June 21, 2018

Cigna re-lowers its opioid-overdose goal

HBJ File Photo
HBJ File Photo
Cigna headquarters in Bloomfield.
Cigna CEO David M. Cordani

In a further aim to curb the nation's opioid epidemic, Bloomfield health insurer Cigna is building on previous gains and aiming for another 25 percent reduction in opioid overdoses among its insured by 2021.

On Thursday, Cigna announced it's providing a community-based approach to improve healthcare access and resources to curtail chronic pain and addition.

The insurer is collaborating with doctors, pharmacists, health staffers and patients to further curb opioid misuse over the next three years and beyond. Cigna has also expanded its program that identifies patients who are more likely to suffer from opioid addiction.

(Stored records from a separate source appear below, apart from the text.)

(* ===== verification/Cluster.v ===== *)
(** * A cluster node: [internal/cluster/manager.go], [coordinator.go],
    [replicator.go], [proxy.go], [attach.go] and [repair.go]

    A node is an engine whose write hook is the replicator.  The state the
    hook threads is a [World]: the metadata, whether data commands are
    admitted, the open connections of the proxy and the network behind them.
    The coordinator routes a command by its slot, executes it on the engine,
    forwards it to the leader, or handles one of the internal commands of the
    cluster.

    The network is the class [Net]: dialling an address, and sending a request
    over a connection and receiving what comes back before the deadline.  The
    bytes on the wire are those of [Resp].  [encoding/json] is the class
    [JSON]; the texts of errors that other packages format are the class
    [Texts].  Contexts and deadlines only decide what the network delivers.
    [None] is a run-time panic. *)
From S2P Require Import Prelude GoText GoFloat Resp SkipList Eviction Store Executor Engine Snapshot Metadata Server.
Local Open Scope Z_scope.

(** ** Interfaces *)

(** [transfer addr request] writes the request and returns the bytes that
    arrive until the deadline, or the text of a failed write. *)
Class Net (N : Type) := {
  dial : string -> N -> option string * N;
  transfer : string -> string -> N -> (string + string) * N
}.

Class Texts := {
  Quote : string -> string;
  readErrText : ReadError -> string;
  snapErrText : SnapErr -> string
}.

Record ShardSnapshot := mkShard {
  ShSource : string;
  ShSlot : Z;
  ShTerm : Z;
  ShSequence : Z;
  ShEntries : list SnapEntry
}.

Class JSON := {
  marshalMetadata : MetadataSnapshot -> string;
  unmarshalMetadata : string -> option MetadataSnapshot;
  marshalShard : ShardSnapshot -> string;
  unmarshalShard : string -> option ShardSnapshot
}.

(** ** Errors *)

(** The texts of [errors.go]. *)
Definition ClusterErrText (e : ClusterErr) : string :=
  match e with
  | ErrStaleTerm => "stale term"
  | ErrNotLeader => "not the leader for this slot"
  | ErrNotReplica => "not the replica for this slot"
  | ErrReplicaUnavailable => "slot replica is unavailable or not synchronized"
  | ErrSequenceGap => "replication sequence gap"
  | ErrSlotOutOfRange => "slot is out of range"
  | ErrUnknownNode node => "unknown cluster node" +:+ ": " +:+ node
  | ErrReplicaIsLeader => "replica cannot be the slot leader"
  | ErrClusterMismatch => "cluster metadata does not match this cluster"
  | ErrStaleMetadata => "cluster metadata version is stale"
  | ErrNoReplicaAssigned => "slot has no assigned replica to promote"
  end.

(** An error of a node operation: one of [errors.go], or another text. *)
Inductive NodeErr := IsCluster (e : ClusterErr) | Other (text : string).
Definition NodeErrText (e : NodeErr) : string :=
  match e with IsCluster e => ClusterErrText e | Other text => text end.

Cigna is first addressing its "sizable" commercial markets by expanding its support of local organizations working to reduce prescription and illicit opioid overdoses in Connecticut, New Jersey, Maryland, Virginia, New York, Chicago, Philadelphia and Washington, D.C.

Almost 64,000 people died in 2016 of drug overdoses in the U.S. and two-thirds of those deaths resulted from opioid abuse, Cigna said. Meantime, opioid overdoses contributed to one in five of all deaths in 2016 for adults 25 and older.

The same year, the U.S. spent more than $2.6 billion treating addictions to all drugs, nearly 10 times the $300 million spent in 2012, Cigna said.

"Behind every number, there are real people struggling along with families, employers and communities," Cigna CEO David M. Cordani said. "Our commitment to reduce drug overdoses by 25 percent is a commitment to each and every one of them, and we look forward to working closely with our partners to meet it."

In March, Cigna said it collaborated with more than 1.1 million clinicians to achieve a 25 percent reduction in opioid use among its policyholders since 2016, a year ahead of its goal.

Cigna last month also rolled out an online marketing campaign to combat the opioid epidemic.

The new campaign, featuring nationally known celebrities, is aimed at "pain plan" management to encourage discussions surrounding safe opioid use and other pain management options. Under the campaign, Cigna also developed an online tool on its "Help with Pain" website, allowing people to determine whether a prescription is an opioid or not.